Few groups may be as professionally run as ZAG, however. Their meetings take place three times a year for three and a half days at different venues around the country. Members pay around $40,000 in dues, in addition to fees for renting hotel meeting rooms and the salary of an executive director, who runs meetings and acts as an administrator. There also is an executive committee of five that makes spending decisions (anything over $100,000 has to be decided by the larger group) and a board of directors with one outside member. “This group is a big commitment,” says co-founder Brent Brodeski of Savant Capital Management, a Rockford, Ill., firm with close to $3 billion in assets.

On the other side of the coin, however, are groups like Pitner’s. At her hour-long meeting, there are no formal rules, agendas or facilitators. Instead, the members bring up topics that are on their minds, often touching on news of the week. “The conversation is always free-flowing,” she says. “We never run out of things to talk about.” At the same time, once a year, the group meets at Raymond James corporate offices in St. Petersburg, Fla., to hear speakers and talk in more depth about issues facing their practices.

Phone or video conferencing has helped facilitate some groups. The 200-member 401(k) study group, founded three-and-a-half years ago by 401(k) planning firm RRG partners Chuck Hammond and Christopher Richardson, gathers only via a conference call four times a month. Three of those meetings involve speakers from such places as Mutual of Omaha and RetireMap HQ who talk for about 20 minutes and take questions sent via email from members.
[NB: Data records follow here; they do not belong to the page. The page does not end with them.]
Lemma for_rows_writes_exact ep s (plan : Series → list (string * string))
  df0 df mc :
  (∀ row, NoDup (plan row).*1) →
  (∀ i c, c ∈ columns df → df_at df i c = ensured df0 c i) →
  ledger_exact ep s df0 mc
    (for_rows df (λ idx row, apply_writes ep s idx (plan row)) mc).
Proof.
  intros Hnd Hbase i c.
  destruct (for_rows_writes ep s plan df mc Hnd) as (Hc & Hn & Hat & Hled & _).
  cbv zeta in Hc, Hn, Hat, Hled. rewrite Hc, Hn. split.
  - rewrite Hled. intros [?|(Hi & v & Hg & Hr)]; [by left|]. right.
    split; [done|]. split; [apply Hr|].
    rewrite Hat, decide_True, Hg by done.
    rewrite decide_True by apply Hr. rewrite <- Hbase by apply Hr.
    apply not_eq_sym, Hr.
  - intros Hcol. rewrite <- (Hbase i c Hcol).
    rewrite Hat, Hled. destruct (decide (i < nrows df)) as [Hi|Hi]; [|done].
    destruct (get _ c) as [v|]; [|done].
    destruct (decide (writes df i c v)) as [Hw|Hw]; [|done]. intros _.
    destruct (decide (clears_absent ep (df_at df i c) v)) as [Hca|Hca].
    + right. destruct Hca as (? & ? & ->). done.
    + left. right. split; [done|]. exists v. done.
Qed.

Lemma ensured_same df i c : c ∈ columns df → df_at df i c = ensured df c i.
Proof. intros Hc. unfold ensured. by rewrite decide_True. Qed.

Lemma ensured_ensure_column df0 df a :
  columns df0 ⊆ columns df →
  (∀ i c, c ∈ columns df → df_at df i c = ensured df0 c i) →
  columns df0 ⊆ columns (ensure_column df a) ∧
  ∀ i c, c ∈ columns (ensure_column df a) →
         df_at (ensure_column df a) i c = ensured df0 c i.
Proof.
  intros Hsub Hbase. split.
  - intros c Hc. by apply ensure_column_mono, Hsub.
  - intros i c Hc. destruct (decide (c ∈ columns df)) as [Hin|Hout].
    + rewrite df_at_ensure_column_old by done. by apply Hbase.
    + assert (c = a) as ->.
      { rewrite columns_ensure_column in Hc. rewrite decide_False in Hc.
        - apply elem_of_app in Hc as [?|Hc]; [done|].
          by apply list_elem_of_singleton in Hc.
        - intros Ha. rewrite decide_True in Hc by done. done. }
      rewrite df_at_ensure_column. unfold ensured.
      rewrite decide_False by done. rewrite decide_False; [done|].
      intros Hc0. by apply Hout, Hsub.
Qed.

Section plan_facts.
Implicit Types (ctx : Ctx) (row : Series) (sid : string).

Lemma get_app {V} (d1 d2 : dict V) k :
  get (d1 ++ d2) k = match get d1 k with Some v => Some v | None => get d2 k end.
Proof.
  induction d1 as [|[k' v'] d1 IH]; [done|]. simpl. by case_decide.
Qed.

Lemma get_each cs v k :
  get (each cs v) k = if bool_decide (k ∈ cs) then Some v else None.
Proof.
  unfold each. induction cs as [|c cs IH]; [done|]. cbn [fmap list_fmap get].
  destruct (decide (c = k)) as [->|Hck].
  - rewrite bool_decide_eq_true_2; [done | apply elem_of_cons; by left].
  - rewrite IH. apply (f_equal (λ b : bool, if b then Some v else None)).
    apply bool_decide_ext. rewrite elem_of_cons. naive_solver.
Qed.

Lemma each_fst cs v : (each cs v).*1 = cs.
Proof. unfold each. rewrite <- list_fmap_compose. apply list_fmap_id. Qed.

Lemma but000_writes_NoDup ctx sid : NoDup (but000_writes ctx sid).*1.
Proof.
  unfold but000_writes. destruct (is_child ctx sid).
  - rewrite !fmap_app, !each_fst. decide_now.
  - destruct (ep ctx); decide_now.
Qed.

Lemma adrc_writes_NoDup ctx name_col sid : NoDup (adrc_writes ctx name_col sid).*1.
Proof.
  unfold adrc_writes. destruct (is_child ctx sid); simpl.
  - apply NoDup_singleton.
  - apply NoDup_nil_2.
Qed.

Lemma lfa1_writes_NoDup ctx sid : NoDup (lfa1_writes ctx sid).*1.
Proof.
  unfold lfa1_writes. destruct (is_child ctx sid).
  - rewrite !fmap_app, !each_fst. decide_now.
  - apply NoDup_nil_2.
Qed.

Lemma reconcile_writes_NoDup ctx src_col code_col action_col code_map row :
  src_col ≠ action_col →
  NoDup (reconcile_writes ctx src_col code_col action_col code_map row).*1.
Proof.
  intros Hne. unfold reconcile_writes. destruct (_ && _); simpl.
  - apply NoDup_cons. split; [|apply NoDup_singleton].
    intros Hin. by apply list_elem_of_singleton in Hin.
  - apply NoDup_nil_2.
Qed.

Lemma wyt3_writes_NoDup ctx src_col ekorg_col ekorg_map parvw_col row :
  src_col ≠ "_ACTION_CODE" → src_col ≠ "DEFPA" →
  NoDup (wyt3_writes ctx src_col ekorg_col "_ACTION_CODE" ekorg_map parvw_col
                     "DEFPA" row).*1.
Proof.
  intros H1 H2. unfold wyt3_writes, reconcile_writes.
  assert (Hthree : NoDup ["_ACTION_CODE"; src_col; "DEFPA"]).
  { repeat (apply NoDup_cons; split); [| |set_solver|apply NoDup_nil_2].
    - rewrite !elem_of_cons. intros [?|[?|?]]; [done|done|set_solver].
    - rewrite !elem_of_cons. intros [?|?]; [done|set_solver]. }
  assert (Htwo : NoDup ["_ACTION_CODE"; src_col]).
  { apply (NoDup_app ["_ACTION_CODE"; src_col] ["DEFPA"]) in Hthree. apply Hthree. }
  destruct (is_child ctx _ && _); destruct parvw_col as [p|];
    try destruct (bool_decide (p ≠ "") && _); simpl;
    done || apply NoDup_nil_2 || apply NoDup_singleton.
Qed.

Lemma but000_loop_writes ctx source_col but000 mc :
  but000_loop ctx source_col but000 mc
  = for_rows but000
      (λ idx row, apply_writes (ep ctx) BUT000 idx
         (but000_writes ctx (PyStr.strip (str (row source_col))))) mc.
Proof.
  unfold but000_loop. apply for_rows_ext. intros. apply but000_row_writes.
Qed.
The fourth meeting is an “open mic” day during which the 20 or so members at the meeting discuss topics that Hammond distributed ahead of time. Recent topics included social media and new CRM programs.

Other groups meet only in person, ranging from simple luncheons to three-day retreats complete with spouses and rounds of golf.

Then there’s the matter of just how much dirt members reveal to one another.  In some the information exchanged is relatively non-invasive: computer programs that aren’t working out, portfolio aggregators that complicate matters more than simplify reporting.

But in others, the mandate is to open the kimono. NAPFA, for example runs about 30 Management Information Exchange (MIX) groups, selecting and assigning members in different locations to specific groups of six or so; They meet once a month and, in their discussions, open up their books to everyone else for analysis. “You have to be willing to get naked,” says Hradsky.

Before joining any group, however, you have to make a decision: Do you want to share any information at all with potential competitors? Are you interested in providing your best insights to someone who could potentially steal your clients? That is especially true for groups in which members all work in the same geographic area.

Most members say it’s not a problem, particularly if they’re in a metropolitan area with a large client base. Synder’s group has three other advisors in the Long Island, N.Y., area, but he has no fear. “There are 7 million people on Long Island. I’ve never run into a situation where I’m competing with a member for clients,” he says. “And if the four of us are friendly competitors, what’s the big deal?”

Ultimately, while some groups last for decades, others inevitably run their course. For four years Brey attended  a MIX group with five other financial planners who met monthly via video conferencing. After the first three years, Brey started to feel they weren’t discussing anything particularly new or helpful. At an annual retreat another member admitted he too was finding the meetings to be growing stale. Eventually he learned everyone else felt the same way too, and collectively decided not to meet as frequently. “We were all on the same wave length, but didn’t want to be the ones to bring it up,” says Brey. “A lot of groups need to go through their natural lifespan.”